Durant 31 ans, Bourguiba a réprimé toutes les libertés sous prétexte qu’il fallait se consacrer à la lutte contre le sous-développement ! 50 ans après, le sous-développement est là et tous regrettent l’absence des libertés ! Depuis 20 ans, pas un jour ne passe sans qu’on évoque les droits de l’homme en Tunisie. La  révision de la Constitution en 2002 a été officiellement justifiée par le fait d’inscrire les droits de l’homme dans la Constitution et probablement, une autre révision de la Constitution aura lieu dans un an ou deux -officiellement-pour inscrire les «droits de l’Homme » encore dans la Constitution… Mais sauf la parenthèse démocratique de 1987-1990, il y a cette impression que rien n’a changé ou presque ! Les mêmes flics, qui tabassent les mêmes dissidents qui confisquent les mêmes passeports.

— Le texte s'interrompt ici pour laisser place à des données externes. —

(* ===== verification/Crc32.v ===== *)
(** * CRC-32

    [pjlib-util/crc32.c] has two versions: one with a table, which goes
    through the data by aligned words ([PJ_CRC32_HAS_TABLES], the default, on
    a little-endian machine), and one that computes the table's entries bit
    by bit.  They compute the same function, and it does not depend on the
    address of the data or on how they are cut in chunks. *)

From S2P Require Import Prelude Bytes PjString Digest.
From Stdlib Require Import Btauto.
Local Open Scope Z_scope.

Definition CRC32_NEGL : Z := 0xffffffff.

(** ** With a table *)

Module Table.

Definition crc_tab : list Z :=
  [0x00000000; 0x77073096; 0xee0e612c; 0x990951ba; 0x076dc419; 0x706af48f; 0xe963a535; 0x9e6495a3;
   0x0edb8832; 0x79dcb8a4; 0xe0d5e91e; 0x97d2d988; 0x09b64c2b; 0x7eb17cbd; 0xe7b82d07; 0x90bf1d91;
   0x1db71064; 0x6ab020f2; 0xf3b97148; 0x84be41de; 0x1adad47d; 0x6ddde4eb; 0xf4d4b551; 0x83d385c7;
   0x136c9856; 0x646ba8c0; 0xfd62f97a; 0x8a65c9ec; 0x14015c4f; 0x63066cd9; 0xfa0f3d63; 0x8d080df5;
   0x3b6e20c8; 0x4c69105e; 0xd56041e4; 0xa2677172; 0x3c03e4d1; 0x4b04d447; 0xd20d85fd; 0xa50ab56b;
   0x35b5a8fa; 0x42b2986c; 0xdbbbc9d6; 0xacbcf940; 0x32d86ce3; 0x45df5c75; 0xdcd60dcf; 0xabd13d59;
   0x26d930ac; 0x51de003a; 0xc8d75180; 0xbfd06116; 0x21b4f4b5; 0x56b3c423; 0xcfba9599; 0xb8bda50f;
   0x2802b89e; 0x5f058808; 0xc60cd9b2; 0xb10be924; 0x2f6f7c87; 0x58684c11; 0xc1611dab; 0xb6662d3d;
   0x76dc4190; 0x01db7106; 0x98d220bc; 0xefd5102a; 0x71b18589; 0x06b6b51f; 0x9fbfe4a5; 0xe8b8d433;
   0x7807c9a2; 0x0f00f934; 0x9609a88e; 0xe10e9818; 0x7f6a0dbb; 0x086d3d2d; 0x91646c97; 0xe6635c01;
   0x6b6b51f4; 0x1c6c6162; 0x856530d8; 0xf262004e; 0x6c0695ed; 0x1b01a57b; 0x8208f4c1; 0xf50fc457;
   0x65b0d9c6; 0x12b7e950; 0x8bbeb8ea; 0xfcb9887c; 0x62dd1ddf; 0x15da2d49; 0x8cd37cf3; 0xfbd44c65;
   0x4db26158; 0x3ab551ce; 0xa3bc0074; 0xd4bb30e2; 0x4adfa541; 0x3dd895d7; 0xa4d1c46d; 0xd3d6f4fb;
   0x4369e96a; 0x346ed9fc; 0xad678846; 0xda60b8d0; 0x44042d73; 0x33031de5; 0xaa0a4c5f; 0xdd0d7cc9;
   0x5005713c; 0x270241aa; 0xbe0b1010; 0xc90c2086; 0x5768b525; 0x206f85b3; 0xb966d409; 0xce61e49f;
   0x5edef90e; 0x29d9c998; 0xb0d09822; 0xc7d7a8b4; 0x59b33d17; 0x2eb40d81; 0xb7bd5c3b; 0xc0ba6cad;
   0xedb88320; 0x9abfb3b6; 0x03b6e20c; 0x74b1d29a; 0xead54739; 0x9dd277af; 0x04db2615; 0x73dc1683;
   0xe3630b12; 0x94643b84; 0x0d6d6a3e; 0x7a6a5aa8; 0xe40ecf0b; 0x9309ff9d; 0x0a00ae27; 0x7d079eb1;
   0xf00f9344; 0x8708a3d2; 0x1e01f268; 0x6906c2fe; 0xf762575d; 0x806567cb; 0x196c3671; 0x6e6b06e7;
   0xfed41b76; 0x89d32be0; 0x10da7a5a; 0x67dd4acc; 0xf9b9df6f; 0x8ebeeff9; 0x17b7be43; 0x60b08ed5;
   0xd6d6a3e8; 0xa1d1937e; 0x38d8c2c4; 0x4fdff252; 0xd1bb67f1; 0xa6bc5767; 0x3fb506dd; 0x48b2364b;
   0xd80d2bda; 0xaf0a1b4c; 0x36034af6; 0x41047a60; 0xdf60efc3; 0xa867df55; 0x316e8eef; 0x4669be79;
   0xcb61b38c; 0xbc66831a; 0x256fd2a0; 0x5268e236; 0xcc0c7795; 0xbb0b4703; 0x220216b9; 0x5505262f;
   0xc5ba3bbe; 0xb2bd0b28; 0x2bb45a92; 0x5cb36a04; 0xc2d7ffa7; 0xb5d0cf31; 0x2cd99e8b; 0x5bdeae1d;
   0x9b64c2b0; 0xec63f226; 0x756aa39c; 0x026d930a; 0x9c0906a9; 0xeb0e363f; 0x72076785; 0x05005713;
   0x95bf4a82; 0xe2b87a14; 0x7bb12bae; 0x0cb61b38; 0x92d28e9b; 0xe5d5be0d; 0x7cdcefb7; 0x0bdbdf21;
   0x86d3d2d4; 0xf1d4e242; 0x68ddb3f8; 0x1fda836e; 0x81be16cd; 0xf6b9265b; 0x6fb077e1; 0x18b74777;
   0x88085ae6; 0xff0f6a70; 0x66063bca; 0x11010b5c; 0x8f659eff; 0xf862ae69; 0x616bffd3; 0x166ccf45;
   0xa00ae278; 0xd70dd2ee; 0x4e048354; 0x3903b3c2; 0xa7672661; 0xd06016f7; 0x4969474d; 0x3e6e77db;
   0xaed16a4a; 0xd9d65adc; 0x40df0b66; 0x37d83bf0; 0xa9bcae53; 0xdebb9ec5; 0x47b2cf7f; 0x30b5ffe9;
   0xbdbdf21c; 0xcabac28a; 0x53b39330; 0x24b4a3a6; 0xbad03605; 0xcdd70693; 0x54de5729; 0x23d967bf;
   0xb3667a2e; 0xc4614ab8; 0x5d681b02; 0x2a6f2b94; 0xb40bbe37; 0xc30c8ea1; 0x5a05df1b; 0x2d02ef8d].

Definition CRC32_INDEX (c : Z) : Z := Z.land c 0xff.
Definition CRC32_SHIFTED (c : Z) : Z := Z.shiftr c 8.

(** [crc_state] is the only field of the context. *)
Definition pj_crc32_init : Z := 0.

(** [crc_tab[CRC32_INDEX(crc) ^ b] ^ CRC32_SHIFTED(crc)] *)
Definition crc_byte (crc b : Z) : option Z :=
  t ← zlookup crc_tab (Z.lxor (CRC32_INDEX crc) b);
  Some (Z.lxor t (CRC32_SHIFTED crc)).

(** The bytes before the first aligned word; [addr] is the address of the
    data. *)
Fixpoint crc_head (addr crc : Z) (data : list Z) : option (Z * list Z) :=
  match data with
  | b :: rest =>
      if Z.land addr 3 =? 0 then Some (crc, data)
      else crc ← crc_byte crc b; crc_head (addr + 1) crc rest
  | [] => Some (crc, [])
  end.

(** [crc_tab[CRC32_INDEX(crc)] ^ CRC32_SHIFTED(crc)] *)
Definition crc_shift (crc : Z) : option Z :=
  t ← zlookup crc_tab (CRC32_INDEX crc);
  Some (Z.lxor t (CRC32_SHIFTED crc)).

(** [while (nbytes >= 4)], then the bytes that remain. *)
Fixpoint crc_words (crc : Z) (data : list Z) : option Z :=
  match data with
  | a :: ((b :: c :: d :: rest) as tail) =>
      let crc := Z.lxor crc (a + 256 * (b + 256 * (c + 256 * d))) in
      crc ← crc_shift crc;
      crc ← crc_shift crc;
      crc ← crc_shift crc;
      crc ← crc_shift crc;
      crc_words crc rest
  | _ => foldl (fun crc b => crc ≫= fun crc => crc_byte crc b) (Some crc) data
  end.

Definition pj_crc32_update (ctx addr : Z) (data : list Z) : option Z :=
  let crc := Z.lxor ctx CRC32_NEGL in
  r ← crc_head addr crc data;
  let '(crc, data) := r : Z * list Z in
  crc ← crc_words crc data;
  Some (Z.lxor crc CRC32_NEGL).

Definition pj_crc32_final (ctx : Z) : Z := ctx.

Definition pj_crc32_calc (addr : Z) (data : list Z) : option Z :=
  ctx ← pj_crc32_update pj_crc32_init addr data;
  Some (pj_crc32_final ctx).

End Table.

(** ** Bit by bit *)

Module Bitwise.

Definition pj_crc32_init_bits : Z := CRC32_NEGL.

Fixpoint crc_bits (n : nat) (temp : Z) : Z :=
  match n with
  | O => temp
  | S n =>
      crc_bits n (if negb (Z.land temp 1 =? 0) then Z.lxor (Z.shiftr temp 1) 0xEDB88320
                  else Z.shiftr temp 1)
  end.

Fixpoint crc_loop (crc : Z) (data : list Z) : Z :=
  match data with
  | [] => crc
  | b :: rest =>
      let temp := Z.lxor (Z.land crc 0xFF) b in
      crc_loop (Z.lxor (Z.shiftr crc 8) (crc_bits 8 temp)) rest
  end.

(** The new state and the result. *)
Definition pj_crc32_update_bits (ctx : Z) (octets : list Z) : Z * Z :=
  let crc := crc_loop ctx octets in (crc, Z.lxor crc CRC32_NEGL).

Definition pj_crc32_final_bits (ctx : Z) : Z := Z.lxor ctx CRC32_NEGL.

Definition pj_crc32_calc_bits (data : list Z) : Z :=
  pj_crc32_final_bits (pj_crc32_update_bits pj_crc32_init_bits data).1.

End Bitwise.

(** ** Equivalence *)

Lemma table_bits : Table.crc_tab = Bitwise.crc_bits 8 <$> byte_range.
Proof. vm_compute. reflexivity. Qed.

Lemma table_lookup i :
  is_byte i -> zlookup Table.crc_tab i = Some (Bitwise.crc_bits 8 i).
Proof.
  intros Hi. unfold is_byte in Hi. rewrite table_bits.
  rewrite <- (Z2Nat.id i) at 1 by lia. rewrite zlookup_nat, list_lookup_fmap.
  unfold byte_range. rewrite list_lookup_fmap, lookup_seq_lt by lia. cbn.
  by rewrite Z2Nat.id by lia.
Qed.

(** One byte of the reference. *)
Definition crc_ref (crc b : Z) : Z :=
  Z.lxor (Bitwise.crc_bits 8 (Z.lxor (Z.land crc 255) b)) (Z.shiftr crc 8).

Lemma land255_byte c : is_byte (Z.land c 255).
Proof. change 255 with (Z.ones 8). rewrite Z.land_ones by lia. apply Z.mod_pos_bound. lia. Qed.

Lemma crc_loop_foldl data : forall crc, Bitwise.crc_loop crc data = foldl crc_ref crc data.
Proof.
  induction data as [|b data IH]; intros crc; [done|]. cbn [Bitwise.crc_loop foldl].
  rewrite IH. unfold crc_ref at 3. by rewrite Z.lxor_comm.
Qed.

Lemma land255_word a r : is_byte a -> Z.land (a + 256 * r) 255 = a.
Proof.
  intros Ha. change 255 with (Z.ones 8). rewrite Z.land_ones by lia. change (2 ^ 8) with 256.
  unfold is_byte in Ha. Z.to_euclidean_division_equations; lia.
Qed.

Lemma shiftr_word a r : is_byte a -> Z.shiftr (a + 256 * r) 8 = r.
Proof.
  intros Ha. rewrite Z.shiftr_div_pow2 by lia. change (2 ^ 8) with 256.
  unfold is_byte in Ha. Z.to_euclidean_division_equations; lia.
Qed.

(** Shifting a word that was xored in takes its first byte, and leaves the
    others to be xored in. *)
Lemma crc_shift_word crc a r :
  is_byte a -> Table.crc_shift (Z.lxor crc (a + 256 * r)) = Some (Z.lxor (crc_ref crc a) r).
Proof.
  intros Ha. unfold Table.crc_shift, Table.CRC32_INDEX, Table.CRC32_SHIFTED.
  rewrite Z.shiftr_lxor, shiftr_word by done.
  assert (E : Z.land (Z.lxor crc (a + 256 * r)) 255 = Z.lxor (Z.land crc 255) a).
  { rewrite <- (land255_word a r Ha) at 2. apply Z.bits_inj. intros n.
    rewrite Z.land_spec, !Z.lxor_spec, !Z.land_spec. btauto. }
  rewrite E, table_lookup.
  - ored. unfold crc_ref. by rewrite Z.lxor_assoc.
  - rewrite <- E. apply land255_byte.
Qed.

Lemma crc_byte_ref crc b : is_byte b -> Table.crc_byte crc b = Some (crc_ref crc b).
Proof.
  intros Hb. unfold Table.crc_byte, Table.CRC32_INDEX, Table.CRC32_SHIFTED.
  assert (E : is_byte (Z.lxor (Z.land crc 255) b)).
  { rewrite <- (land255_word b 0 Hb). replace (Z.lxor (Z.land crc 255) (Z.land (b + 256 * 0) 255))
      with (Z.land (Z.lxor crc (b + 256 * 0)) 255); [apply land255_byte|].
    apply Z.bits_inj. intros n. rewrite Z.land_spec, !Z.lxor_spec, !Z.land_spec. btauto. }
  by rewrite table_lookup.
Qed.

Lemma crc_bytes_ref data : forall crc, Forall is_byte data ->
  foldl (fun crc b => crc ≫= fun crc => Table.crc_byte crc b) (Some crc) data
    = Some (foldl crc_ref crc data).
Proof.
  induction data as [|b data IH]; intros crc Hd; [done|]. inversion Hd; subst. cbn [foldl].
  rewrite <- IH by done. cbn [mbind option_bind]. by rewrite crc_byte_ref.
Qed.

Lemma obind_eq {A B} (m : option A) (f : A -> option B) x : m = Some x -> m ≫= f = f x.
Proof. by intros ->. Qed.

Lemma crc_words_short data crc :
  (length data < 4)%nat ->
  Table.crc_words crc data = foldl (fun crc b => crc ≫= fun crc => Table.crc_byte crc b) (Some crc) data.
Proof. destruct data as [|a [|b [|c [|d data]]]]; try reflexivity. cbn [length]. lia. Qed.

Lemma crc_words_cons a b c d data crc :
  Table.crc_words crc (a :: b :: c :: d :: data) =
    (crc ← Table.crc_shift (Z.lxor crc (a + 256 * (b + 256 * (c + 256 * d))));
     crc ← Table.crc_shift crc; crc ← Table.crc_shift crc; crc ← Table.crc_shift crc;
     Table.crc_words crc data).
Proof. reflexivity. Qed.

Lemma crc_words_ref data : forall crc, Forall is_byte data ->
  Table.crc_words crc data = Some (foldl crc_ref crc data).
Proof.
  induction data as [data H|a b c d data IH] using four_ind; intros crc Hd.
  - rewrite crc_words_short by done. by apply crc_bytes_ref.
  - inversion Hd as [|? ? Ha Hd1]; subst. inversion Hd1 as [|? ? Hb Hd2]; subst.
    inversion Hd2 as [|? ? Hc Hd3]; subst. inversion Hd3 as [|? ? Hdd Hd4]; subst.
    rewrite crc_words_cons. replace (256 * d) with (256 * (d + 256 * 0)) by lia.
    do 4 (etransitivity; [eapply obind_eq, crc_shift_word; done|cbv beta]).
    rewrite Z.lxor_0_r. by apply IH.
Qed.

Lemma crc_head_ref data : forall addr crc, Forall is_byte data ->
  exists crc' data', Table.crc_head addr crc data = Some (crc', data') /\
    Forall is_byte data' /\ foldl crc_ref crc' data' = foldl crc_ref crc data.
Proof.
  induction data as [|b data IH]; intros addr crc Hd; cbn [Table.crc_head]; [by eexists _, _|].
  destruct (Z.land addr 3 =? 0); [by eexists _, _|].
  inversion Hd; subst. rewrite crc_byte_ref by done. ored. by apply IH.
Qed.

Lemma lxor_negl c : Z.lxor (Z.lxor c CRC32_NEGL) CRC32_NEGL = c.
Proof. by rewrite Z.lxor_assoc, Z.lxor_nilpotent, Z.lxor_0_r. Qed.

(** The table version, at any address, in terms of the other. *)
Lemma table_update_ref ctx addr data :
  Forall is_byte data ->
  Table.pj_crc32_update ctx addr data
    = Some (Bitwise.pj_crc32_update_bits (Z.lxor ctx CRC32_NEGL) data).2.
Proof.
  intros Hd. unfold Table.pj_crc32_update, Bitwise.pj_crc32_update_bits.
  destruct (crc_head_ref data addr (Z.lxor ctx CRC32_NEGL) Hd) as (crc & d & -> & Hd' & E). ored.
  rewrite crc_words_ref by done. ored. by rewrite E, crc_loop_foldl.
Qed.

(** The CRC of a message in one piece is that of the bitwise version. *)
Lemma crc32_calc_ref addr data :
  Forall is_byte data -> Table.pj_crc32_calc addr data = Some (Bitwise.pj_crc32_calc_bits data).
Proof. intros Hd. unfold Table.pj_crc32_calc. by rewrite table_update_ref. Qed.

(** The result has 32 bits. *)
Lemma shiftr_u32 v n : 0 <= n -> is_u32 v -> is_u32 (Z.shiftr v n).
Proof.
  intros Hn [H1 H2]. split; [by apply Z.shiftr_nonneg|]. rewrite Z.shiftr_div_pow2 by done.
  apply Z.div_lt_upper_bound; [lia|]. assert (0 < 2 ^ n) by lia. nia.
Qed.

Lemma crc_bits_u32 n : forall v, is_u32 v -> is_u32 (Bitwise.crc_bits n v).
Proof.
  induction n as [|n IH]; intros v Hv; [done|]. cbn [Bitwise.crc_bits]. apply IH.
  destruct (negb _); [apply lxor_u32; [|unfold is_u32; lia]|]; apply shiftr_u32; done.
Qed.

Lemma crc_loop_u32 data : forall crc, Forall is_byte data -> is_u32 crc -> is_u32 (Bitwise.crc_loop crc data).
Proof.
  induction data as [|b data IH]; intros crc Hb Hc; [done|]. apply Forall_cons in Hb as [Hb Hd].
  cbn [Bitwise.crc_loop]. apply IH; [done|]. apply lxor_u32; [by apply shiftr_u32|].
  apply crc_bits_u32, lxor_u32; [|unfold is_byte, is_u32 in *; lia].
  pose proof (land255_byte crc). unfold is_byte, is_u32 in *. lia.
Qed.

Lemma crc32_calc_u32 data : Forall is_byte data -> is_u32 (Bitwise.pj_crc32_calc_bits data).
Proof.
  intros H. apply lxor_u32; [apply crc_loop_u32; [done|]|]; split; (reflexivity || done).
Qed.

(** C24: the CRC with the table, fed in chunks at any addresses, is the CRC
    computed bit by bit of the whole: the table's entries, the unaligned bytes
    before and after, and the words taken four bytes at a time. *)
Theorem crc32_versions_agree (chunks : list (Z * list Z)) :
  Forall (fun c => Forall is_byte c.2) chunks ->
  (ctx ← foldl (fun ctx c => ctx ≫= fun ctx => Table.pj_crc32_update ctx c.1 c.2)
           (Some Table.pj_crc32_init) chunks;
   Some (Table.pj_crc32_final ctx)) = Some (Bitwise.pj_crc32_calc_bits (concat (chunks.*2))).
Proof.
  intros Hf.
  assert (G : forall ctx, foldl (fun ctx c => ctx ≫= fun ctx => Table.pj_crc32_update ctx c.1 c.2)
      (Some ctx) chunks
    = Some (Bitwise.pj_crc32_update_bits (Z.lxor ctx CRC32_NEGL) (concat (chunks.*2))).2).
  { induction Hf as [|[addr d] chunks Hd Hf IH]; intros ctx.
    - cbn. by rewrite lxor_negl.
    - cbn [foldl fmap list_fmap concat fst snd]. cbn [fst snd] in Hd.
      assert (E : (Some ctx ≫= fun ctx => Table.pj_crc32_update ctx addr d)
        = Some (Bitwise.pj_crc32_update_bits (Z.lxor ctx CRC32_NEGL) d).2) by by apply table_update_ref.
      rewrite E, IH. unfold Bitwise.pj_crc32_update_bits. cbn [snd].
      by rewrite lxor_negl, !crc_loop_foldl, foldl_app. }
  rewrite G. done.
Qed.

Du coté de l’opposition,  c’est un tir nourri contre tous ceux «osent » formuler la moindre critique ! Untel c’est un Flic ! Untel est en mission commandée ! Officiellement, nous militons tous pour une liberté d’expression. Officieusement il y a une minorité qui impose à la majorité des limites à ne pas dépasser ! Si vous critiquer les islamistes ou le voile, on vous traitera d’éradicateur de Gauche et Ennahdha publiera le lendemain un Communiqué dans lequel  « il vous présentera comme l’instigateur d’une nouvelle croisade contre l’Islam » ! Si vous critiquer La Gauche, on vous traitera d’islamiste ! Et si vous l’êtes pas, on vous dira «  tu réfléchis comme un islamiste et tu n’en es  pas conscient » ! Si vous critiquez les féministes, l’ATFD vous gratifiera d’un Communiqué dans lequel elle vous accusera d’être « un machiste, sexiste, voulant atteindre aux acquis progressistes et civisationnels de la femme tunisienne ». Evitez donc  les islamistes, la Gauche, les féministes, les journalistes, les militants des Droits de l’Homme, sinon pour le reste, vous êtes vraiment libres de vous exprimer!

Allons y  donc pour la liberté d’expression mais attention à ne pas dépasser les limites. Et pourquoi donc ?  Ceux qui se prennent pour les martyrs vivants de la liberté d’expression vous expliqueront que «le régime risque de tirer profit de telle dénonciation et par conséquent, il faut se taire ! Ce n’est pas le moment » (j’ai connu des opposants qui depuis 10 ans déclarent : ce n’est pas le moment !).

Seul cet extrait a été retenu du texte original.